In some cases, the baptismal stories are even more remarkable. For the Chinese churches reporting in 2002 for the first time, they baptized fifty people for every 100 resident members!3 If it were not for new churches, baptisms in SBC life would be significantly less than they are today.

Cooperation. New churches are Southern Baptist because they want to be — and their Cooperative Program giving proves it. Established churches give an average of 6.99 percent to the Cooperative Program. Even though new churches are dealing with the challenges of start up costs, acquiring initial facilities, and providing new salaries, a study of over 600 new SBC churches showed that they still give about the same amount to the Cooperative Program — and many increase their CP giving as their churches grow.4

One third of the new congregations contributed almost a million dollars to the Cooperate Program,5 about 20 percent of the entire increase in CP giving between 2001 and 2002.6 New churches are joining with established churches to support the work of missions locally and around the world.

The Future

These churches tell us about the future. Our new churches are engaging the cultures where God has placed them — proclaiming the "faith once delivered to the saints" (Jude 3) in communities and contexts different from where many of our established churches live and serve.

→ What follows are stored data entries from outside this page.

(** The range query below the largest height: with every height of a
    non-empty range [start, end] answered, the response holds
    [end - start + 1] records, the record of each height in turn. *)
Lemma GetEventsForHeightRange_complete :
  forall in_Type in_StartHeight in_EndHeight,
    0 <= in_StartHeight <= in_EndHeight ->
    in_EndHeight < MaxUint64 ->
    (forall h, in_StartHeight <= h <= in_EndHeight ->
               exists record, height_range_body s (event_types in_Type) h = Ok record) ->
    exists fuel records,
      GetEventsForHeightRange s fuel in_Type in_StartHeight in_EndHeight =
        Some (Ok {| Results := records |}) /\
      Z.of_nat (List.length records) = in_EndHeight - in_StartHeight + 1 /\
      Forall2 (fun h record => height_range_body s (event_types in_Type) h = Ok record)
              (heights_from in_StartHeight (Z.to_nat (in_EndHeight - in_StartHeight + 1)))
              records.
Proof.
  intros in_Type in_StartHeight in_EndHeight Hrange Hmax Hall.
  set (n := Z.to_nat (in_EndHeight - in_StartHeight + 1)).
  destruct (@height_range_loop_complete n (event_types in_Type) in_EndHeight in_StartHeight [])
    as (records & Hloop & Hrecords); try lia; try assumption.
  exists (S n), records. split; [exact Hloop |]. split; [| exact Hrecords].
  apply Forall2_length in Hrecords. rewrite <- Hrecords.
  assert (Hlen : forall m start, List.length (heights_from start m) = m).
  { induction m as [| m IHm]; intros start; cbn; [reflexivity | now rewrite IHm]. }
  rewrite Hlen. lia.
Qed.

(** With the end of the range below the largest height the loop returns,
    whatever the index answers. *)
Lemma height_range_loop_returns_below_max :
  forall (n : nat) types in_EndHeight height events,
    0 <= height ->
    in_EndHeight < MaxUint64 ->
    in_EndHeight + 1 - height <= Z.of_nat n ->
    exists answer,
      height_range_loop s (S n) types in_EndHeight height events = Some answer.
Proof.
  induction n as [| n IH]; intros types in_EndHeight height events Hpos Hmax Hn;
    rewrite height_range_loop_unfold;
    destruct (Z.leb_spec height in_EndHeight); try lia; try (eexists; reflexivity).
  destruct (height_range_body s types height); try (eexists; reflexivity).
  rewrite uint64_incr_below_max by lia. apply IH; lia.
Qed.

(** When the index refuses some height, the loop returns for every range,
    the wrapped one included: it reaches the refused height at the latest. *)
Lemma height_range_loop_returns_at_refusal :
  forall (refused : Z) types in_EndHeight,
    is_uint64 refused ->
    (forall record, height_range_body s types refused <> Ok record) ->
    forall (n : nat) height events,
      is_uint64 height ->
      (refused - height) mod uint64_modulus = Z.of_nat n ->
      exists answer,
        height_range_loop s (S n) types in_EndHeight height events = Some answer.
Proof.
  intros refused types in_EndHeight Hrefused Hbody.
  pose proof uint64_modulus_pos as Hpos.
  induction n as [| n IH]; intros height events Hheight Hn;
    rewrite height_range_loop_unfold;
    destruct (height <=? in_EndHeight); try (eexists; reflexivity).
  - assert (refused = height).
    { unfold is_uint64, MaxUint64 in *.
      destruct (Z.eq_dec refused height) as [| Hne]; [assumption | exfalso].
      destruct (Z.lt_ge_cases refused height).
      - rewrite <- (Z.mod_add _ 1), Z.mod_small in Hn; lia.
      - rewrite Z.mod_small in Hn; lia. }
    subst height.
    destruct (height_range_body s types refused) as [record | e | r] eqn:E;
      try (eexists; reflexivity).
    exfalso. exact (Hbody record eq_refl).
  - destruct (height_range_body s types height); try (eexists; reflexivity).
    apply IH; [apply uint64_incr_range |].
    unfold uint64_incr. rewrite Zminus_mod_idemp_r.
    replace (refused - (height + 1)) with ((refused - height) - 1) by lia.
    rewrite <- Zminus_mod_idemp_l, Hn.
    pose proof (Z.mod_pos_bound (refused - height) uint64_modulus Hpos).
    rewrite Z.mod_small; lia.
Qed.

Lemma GetEventsForHeightRange_returns_at_refusal :
  forall (refused : Z) in_Type in_StartHeight in_EndHeight,
    is_uint64 refused ->
    (forall record, height_range_body s (event_types in_Type) refused <> Ok record) ->
    is_uint64 in_StartHeight ->
    exists fuel answer,
      GetEventsForHeightRange s fuel in_Type in_StartHeight in_EndHeight = Some answer.
Proof.
  intros refused in_Type in_StartHeight in_EndHeight Hrefused Hbody Hstart.
  pose proof (Z.mod_pos_bound (refused - in_StartHeight) uint64_modulus uint64_modulus_pos).
  destruct (@height_range_loop_returns_at_refusal refused (event_types in_Type) in_EndHeight
              Hrefused Hbody
              (Z.to_nat ((refused - in_StartHeight) mod uint64_modulus)) in_StartHeight [])
    as [answer Hanswer]; [assumption | lia |].
  eexists _, answer. exact Hanswer.
Qed.

(** When the index answers at every height and the range ends at the
    largest height, the loop condition holds at every test: no amount of
    fuel reaches a [return]. *)
Lemma height_range_loop_never_returns :
  forall types,
    (forall h, is_uint64 h -> exists record, height_range_body s types h = Ok record) ->
    forall fuel height events,
      is_uint64 height ->
      height_range_loop s fuel types MaxUint64 height events = None.
Proof.
  intros types Hall. induction fuel as [| fuel IH]; intros height events Hheight.
  - reflexivity.
  - rewrite height_range_loop_unfold.
    destruct (Z.leb_spec height MaxUint64); [| unfold is_uint64 in Hheight; lia].
    destruct (Hall height Hheight) as [record ->].
    apply IH, uint64_incr_range.
Qed.

End Properties.

(** * Further properties of the server *)

Section BlockProperties.

Context {L : FlowLib}.
Variable s : Server.

(** ** Assembling a block *)

Lemma seals_loop_outcome :
  forall (sealIDs : list Identifier) (seals : list entities_BlockSeal),
    (exists out, seals_loop s sealIDs seals = Ok out) \/
    (exists sealID cause,
       In sealID sealIDs /\ Seal (index s) sealID = Failure cause /\
       seals_loop s sealIDs seals =
         Err (fmt_Errorf "could not get seal with ID %x: %w" [ArgBytes sealID] cause)).
Proof.
  induction sealIDs as [| sealID rest IH]; intros seals; cbn.
  - left. eexists. reflexivity.
  - destruct (Seal (index s) sealID) as [seal | cause] eqn:E; cbn.
    + destruct (IH (seals ++ [{| BlockSeal_BlockId := slice_of (BlockID seal);
                                  BlockSeal_ExecutionReceiptId := slice_of (ResultID seal);
                                  BlockSeal_ExecutionReceiptSignatures := [] |}]))
        as [Hok | (bad & cause & Hin & Hbad & Hloop)].
      * left. exact Hok.
      * right. exists bad, cause. split; [right; exact Hin | split; assumption].
    + right. exists sealID, cause. split; [left; reflexivity | split; [exact E | reflexivity]].
Qed.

These 1,600+ new congregations are a great gift from God to the Southern Baptist Convention.


1 Annual Church Profile, 2002, LifeWay Christian Resources, Nashville, TN; Compiled by Research, North American Mission Board, Alpharetta, GA
2 Church Planting as an Effective Evangelistic Strategy (Alpharetta, GA: North American Mission Board, 2003), 23.
3 Annual Church Profile, 2002, LifeWay Christian Resources, Nashville, TN; Compiled by Research, North American Mission Board, Alpharetta, GA
4 Edward J. Stetzer, "The Impact of the Church Planting Process and Other Selected Factors on the Attendance of Southern Baptist Church Plants," Ph.D. Dissertation, The Southern Baptist Theological Seminary, 2003.
5 Annual Church Profile, 2002, LifeWay Christian Resources, Nashville, TN; Compiled by Research, North American Mission Board, Alpharetta, GA
6 SBC Annual

Ed Stetzer, Ph.D., is the author of Planting New Churches in a Postmodern Age, Broadman & Holman, 2003. He serves at the North American Mission Board as Manager of Strategic Networks and directs the NAMB Church Planting Center.